--- RECORDS PROVIDED Enclosed Below ---

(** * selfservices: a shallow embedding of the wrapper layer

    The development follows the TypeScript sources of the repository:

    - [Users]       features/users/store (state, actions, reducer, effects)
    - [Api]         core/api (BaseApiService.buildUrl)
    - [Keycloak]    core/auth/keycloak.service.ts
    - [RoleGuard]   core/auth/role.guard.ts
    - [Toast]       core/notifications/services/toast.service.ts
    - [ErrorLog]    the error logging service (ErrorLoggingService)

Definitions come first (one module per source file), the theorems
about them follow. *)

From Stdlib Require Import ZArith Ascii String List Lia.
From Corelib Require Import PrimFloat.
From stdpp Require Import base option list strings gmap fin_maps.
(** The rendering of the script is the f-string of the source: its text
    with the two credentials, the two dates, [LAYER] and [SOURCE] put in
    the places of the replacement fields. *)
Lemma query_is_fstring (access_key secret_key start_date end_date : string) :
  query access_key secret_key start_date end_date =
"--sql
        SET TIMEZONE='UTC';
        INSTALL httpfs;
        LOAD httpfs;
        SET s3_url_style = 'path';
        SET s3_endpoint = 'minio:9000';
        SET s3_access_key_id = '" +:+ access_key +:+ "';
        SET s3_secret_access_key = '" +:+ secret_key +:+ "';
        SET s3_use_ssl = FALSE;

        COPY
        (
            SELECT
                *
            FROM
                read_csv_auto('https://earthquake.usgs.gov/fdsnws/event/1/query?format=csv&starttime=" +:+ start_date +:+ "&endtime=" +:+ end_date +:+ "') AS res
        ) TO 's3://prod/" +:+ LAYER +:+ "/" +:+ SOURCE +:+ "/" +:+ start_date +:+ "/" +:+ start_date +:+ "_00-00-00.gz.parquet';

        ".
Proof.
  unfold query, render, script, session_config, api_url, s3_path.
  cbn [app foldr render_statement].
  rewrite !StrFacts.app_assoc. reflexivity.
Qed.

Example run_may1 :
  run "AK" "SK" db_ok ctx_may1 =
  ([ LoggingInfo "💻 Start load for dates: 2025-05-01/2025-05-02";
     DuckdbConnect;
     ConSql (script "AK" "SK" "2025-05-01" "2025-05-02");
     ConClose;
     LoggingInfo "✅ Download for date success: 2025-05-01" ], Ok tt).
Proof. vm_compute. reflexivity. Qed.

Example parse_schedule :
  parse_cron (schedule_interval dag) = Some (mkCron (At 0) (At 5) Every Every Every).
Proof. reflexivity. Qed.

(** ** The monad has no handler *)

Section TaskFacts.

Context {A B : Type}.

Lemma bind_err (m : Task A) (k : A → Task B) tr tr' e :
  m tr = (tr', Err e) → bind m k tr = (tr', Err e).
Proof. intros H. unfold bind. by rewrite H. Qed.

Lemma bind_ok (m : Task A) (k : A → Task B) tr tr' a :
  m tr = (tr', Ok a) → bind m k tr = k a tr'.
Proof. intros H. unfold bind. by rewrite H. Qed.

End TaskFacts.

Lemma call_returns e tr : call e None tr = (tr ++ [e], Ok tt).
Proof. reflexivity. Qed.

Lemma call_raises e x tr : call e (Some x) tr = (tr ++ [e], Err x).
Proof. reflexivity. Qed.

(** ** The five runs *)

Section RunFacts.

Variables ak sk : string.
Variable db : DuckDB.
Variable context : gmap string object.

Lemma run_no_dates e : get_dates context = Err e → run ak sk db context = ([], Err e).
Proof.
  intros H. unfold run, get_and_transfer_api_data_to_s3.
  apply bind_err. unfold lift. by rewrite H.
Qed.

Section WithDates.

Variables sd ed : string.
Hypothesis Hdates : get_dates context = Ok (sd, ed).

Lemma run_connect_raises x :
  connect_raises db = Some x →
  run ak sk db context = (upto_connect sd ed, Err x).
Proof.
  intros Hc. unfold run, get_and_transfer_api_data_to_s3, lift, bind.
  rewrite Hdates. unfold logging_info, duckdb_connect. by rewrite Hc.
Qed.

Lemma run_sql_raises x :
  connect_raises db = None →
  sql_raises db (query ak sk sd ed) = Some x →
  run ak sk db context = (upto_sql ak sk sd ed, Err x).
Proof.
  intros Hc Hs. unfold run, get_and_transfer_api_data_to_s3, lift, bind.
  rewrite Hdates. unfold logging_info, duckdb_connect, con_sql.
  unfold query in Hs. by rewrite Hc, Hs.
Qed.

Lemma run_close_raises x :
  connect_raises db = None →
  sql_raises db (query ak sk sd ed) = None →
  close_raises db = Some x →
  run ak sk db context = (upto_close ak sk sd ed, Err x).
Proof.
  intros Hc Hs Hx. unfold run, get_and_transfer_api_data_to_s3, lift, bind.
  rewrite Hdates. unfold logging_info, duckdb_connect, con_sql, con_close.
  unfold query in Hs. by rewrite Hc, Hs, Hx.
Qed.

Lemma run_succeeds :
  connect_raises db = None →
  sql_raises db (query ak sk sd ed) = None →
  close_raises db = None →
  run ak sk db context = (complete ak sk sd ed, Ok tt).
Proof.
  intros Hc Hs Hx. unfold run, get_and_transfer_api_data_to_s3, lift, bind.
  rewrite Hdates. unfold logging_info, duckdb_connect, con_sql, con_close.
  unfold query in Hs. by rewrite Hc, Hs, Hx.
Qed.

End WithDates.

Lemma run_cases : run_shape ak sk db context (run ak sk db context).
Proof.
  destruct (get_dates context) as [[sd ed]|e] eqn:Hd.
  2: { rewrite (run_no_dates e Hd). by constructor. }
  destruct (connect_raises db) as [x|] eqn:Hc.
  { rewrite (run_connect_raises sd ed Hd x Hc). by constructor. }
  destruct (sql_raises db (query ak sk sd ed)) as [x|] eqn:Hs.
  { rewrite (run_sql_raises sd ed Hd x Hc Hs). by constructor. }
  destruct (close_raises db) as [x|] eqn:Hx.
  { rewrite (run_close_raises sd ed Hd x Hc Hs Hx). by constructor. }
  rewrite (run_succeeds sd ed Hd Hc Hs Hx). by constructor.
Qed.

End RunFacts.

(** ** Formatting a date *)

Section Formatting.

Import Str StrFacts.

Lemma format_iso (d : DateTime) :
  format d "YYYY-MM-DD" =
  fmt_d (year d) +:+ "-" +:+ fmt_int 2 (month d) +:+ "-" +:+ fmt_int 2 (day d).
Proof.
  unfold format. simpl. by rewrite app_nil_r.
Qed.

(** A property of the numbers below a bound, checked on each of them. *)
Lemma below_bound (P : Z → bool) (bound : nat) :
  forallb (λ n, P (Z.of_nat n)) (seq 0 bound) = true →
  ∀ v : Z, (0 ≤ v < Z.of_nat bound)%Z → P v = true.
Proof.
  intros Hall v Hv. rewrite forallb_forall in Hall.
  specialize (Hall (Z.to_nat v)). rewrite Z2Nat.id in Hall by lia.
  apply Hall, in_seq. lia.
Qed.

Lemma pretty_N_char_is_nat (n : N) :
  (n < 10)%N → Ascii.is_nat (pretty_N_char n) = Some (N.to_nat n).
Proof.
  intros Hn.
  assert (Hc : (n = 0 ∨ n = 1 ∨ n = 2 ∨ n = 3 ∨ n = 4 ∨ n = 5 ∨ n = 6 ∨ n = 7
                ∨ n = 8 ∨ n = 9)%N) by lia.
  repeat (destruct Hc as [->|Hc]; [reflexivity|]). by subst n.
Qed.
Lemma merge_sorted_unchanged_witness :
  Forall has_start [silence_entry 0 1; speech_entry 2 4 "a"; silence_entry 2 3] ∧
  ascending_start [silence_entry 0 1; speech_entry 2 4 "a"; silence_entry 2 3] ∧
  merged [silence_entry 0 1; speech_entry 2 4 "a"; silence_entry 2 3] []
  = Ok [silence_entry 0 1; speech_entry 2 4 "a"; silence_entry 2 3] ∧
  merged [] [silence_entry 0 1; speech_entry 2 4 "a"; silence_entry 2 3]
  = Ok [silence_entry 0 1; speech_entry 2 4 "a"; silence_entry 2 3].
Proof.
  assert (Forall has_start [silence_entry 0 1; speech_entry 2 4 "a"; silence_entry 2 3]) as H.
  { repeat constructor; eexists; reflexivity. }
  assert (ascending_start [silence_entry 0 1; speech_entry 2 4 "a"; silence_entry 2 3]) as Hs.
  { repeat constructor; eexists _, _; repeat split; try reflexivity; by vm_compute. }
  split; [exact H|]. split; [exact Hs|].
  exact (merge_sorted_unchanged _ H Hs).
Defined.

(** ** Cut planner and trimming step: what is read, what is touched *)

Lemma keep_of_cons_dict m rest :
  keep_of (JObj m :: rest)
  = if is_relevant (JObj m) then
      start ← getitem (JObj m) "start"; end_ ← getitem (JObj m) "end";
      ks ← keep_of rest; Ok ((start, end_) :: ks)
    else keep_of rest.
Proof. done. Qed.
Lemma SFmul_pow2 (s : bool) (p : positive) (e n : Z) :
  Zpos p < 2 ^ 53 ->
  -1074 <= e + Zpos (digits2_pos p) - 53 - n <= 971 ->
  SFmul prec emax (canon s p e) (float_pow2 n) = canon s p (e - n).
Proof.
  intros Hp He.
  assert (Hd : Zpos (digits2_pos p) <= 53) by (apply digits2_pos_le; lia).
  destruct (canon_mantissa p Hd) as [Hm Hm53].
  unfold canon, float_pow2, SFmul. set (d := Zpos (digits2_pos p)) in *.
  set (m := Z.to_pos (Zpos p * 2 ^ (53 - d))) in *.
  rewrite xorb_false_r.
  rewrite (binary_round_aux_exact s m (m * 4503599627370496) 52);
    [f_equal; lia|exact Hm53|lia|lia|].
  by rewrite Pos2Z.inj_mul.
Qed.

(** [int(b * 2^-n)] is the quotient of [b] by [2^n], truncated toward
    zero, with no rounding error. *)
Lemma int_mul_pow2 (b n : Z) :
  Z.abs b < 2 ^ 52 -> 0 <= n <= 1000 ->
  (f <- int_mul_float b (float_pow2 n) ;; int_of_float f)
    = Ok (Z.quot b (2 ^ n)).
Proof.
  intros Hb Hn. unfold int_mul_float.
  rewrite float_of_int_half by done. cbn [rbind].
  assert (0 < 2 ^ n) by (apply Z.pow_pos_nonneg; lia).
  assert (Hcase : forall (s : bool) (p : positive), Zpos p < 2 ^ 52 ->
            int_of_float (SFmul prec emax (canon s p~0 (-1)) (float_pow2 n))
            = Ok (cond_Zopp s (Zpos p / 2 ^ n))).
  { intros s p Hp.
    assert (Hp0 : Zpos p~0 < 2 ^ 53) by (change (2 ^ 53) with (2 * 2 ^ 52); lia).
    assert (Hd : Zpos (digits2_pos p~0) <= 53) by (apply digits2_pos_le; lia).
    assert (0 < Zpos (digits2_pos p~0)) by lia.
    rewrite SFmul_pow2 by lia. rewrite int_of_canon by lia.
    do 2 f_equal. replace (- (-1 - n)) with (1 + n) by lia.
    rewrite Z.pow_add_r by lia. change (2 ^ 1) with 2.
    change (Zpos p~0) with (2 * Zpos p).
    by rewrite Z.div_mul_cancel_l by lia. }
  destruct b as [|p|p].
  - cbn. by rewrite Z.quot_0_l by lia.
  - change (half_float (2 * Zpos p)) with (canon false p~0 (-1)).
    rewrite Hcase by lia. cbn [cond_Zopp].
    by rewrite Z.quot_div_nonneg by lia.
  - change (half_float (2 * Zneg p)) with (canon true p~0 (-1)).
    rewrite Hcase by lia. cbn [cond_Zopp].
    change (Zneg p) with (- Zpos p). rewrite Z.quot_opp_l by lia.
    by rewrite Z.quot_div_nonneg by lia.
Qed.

--- End of Enclosed RECORDS PROVIDED ---

Of the entries above, repeat exactly the lines between the line with "(** ** Formatting a date *)" and the line with "eexists _, _;", inclusive, and no others.

(** ** Formatting a date *)

Section Formatting.

Import Str StrFacts.

Lemma format_iso (d : DateTime) :
  format d "YYYY-MM-DD" =
  fmt_d (year d) +:+ "-" +:+ fmt_int 2 (month d) +:+ "-" +:+ fmt_int 2 (day d).
Proof.
  unfold format. simpl. by rewrite app_nil_r.
Qed.

(** A property of the numbers below a bound, checked on each of them. *)
Lemma below_bound (P : Z → bool) (bound : nat) :
  forallb (λ n, P (Z.of_nat n)) (seq 0 bound) = true →
  ∀ v : Z, (0 ≤ v < Z.of_nat bound)%Z → P v = true.
Proof.
  intros Hall v Hv. rewrite forallb_forall in Hall.
  specialize (Hall (Z.to_nat v)). rewrite Z2Nat.id in Hall by lia.
  apply Hall, in_seq. lia.
Qed.

Lemma pretty_N_char_is_nat (n : N) :
  (n < 10)%N → Ascii.is_nat (pretty_N_char n) = Some (N.to_nat n).
Proof.
  intros Hn.
  assert (Hc : (n = 0 ∨ n = 1 ∨ n = 2 ∨ n = 3 ∨ n = 4 ∨ n = 5 ∨ n = 6 ∨ n = 7
                ∨ n = 8 ∨ n = 9)%N) by lia.
  repeat (destruct Hc as [->|Hc]; [reflexivity|]). by subst n.
Qed.
Lemma merge_sorted_unchanged_witness :
  Forall has_start [silence_entry 0 1; speech_entry 2 4 "a"; silence_entry 2 3] ∧
  ascending_start [silence_entry 0 1; speech_entry 2 4 "a"; silence_entry 2 3] ∧
  merged [silence_entry 0 1; speech_entry 2 4 "a"; silence_entry 2 3] []
  = Ok [silence_entry 0 1; speech_entry 2 4 "a"; silence_entry 2 3] ∧
  merged [] [silence_entry 0 1; speech_entry 2 4 "a"; silence_entry 2 3]
  = Ok [silence_entry 0 1; speech_entry 2 4 "a"; silence_entry 2 3].
Proof.
  assert (Forall has_start [silence_entry 0 1; speech_entry 2 4 "a"; silence_entry 2 3]) as H.
  { repeat constructor; eexists; reflexivity. }
  assert (ascending_start [silence_entry 0 1; speech_entry 2 4 "a"; silence_entry 2 3]) as Hs.
  { repeat constructor; eexists _, _; repeat split; try reflexivity; by vm_compute. }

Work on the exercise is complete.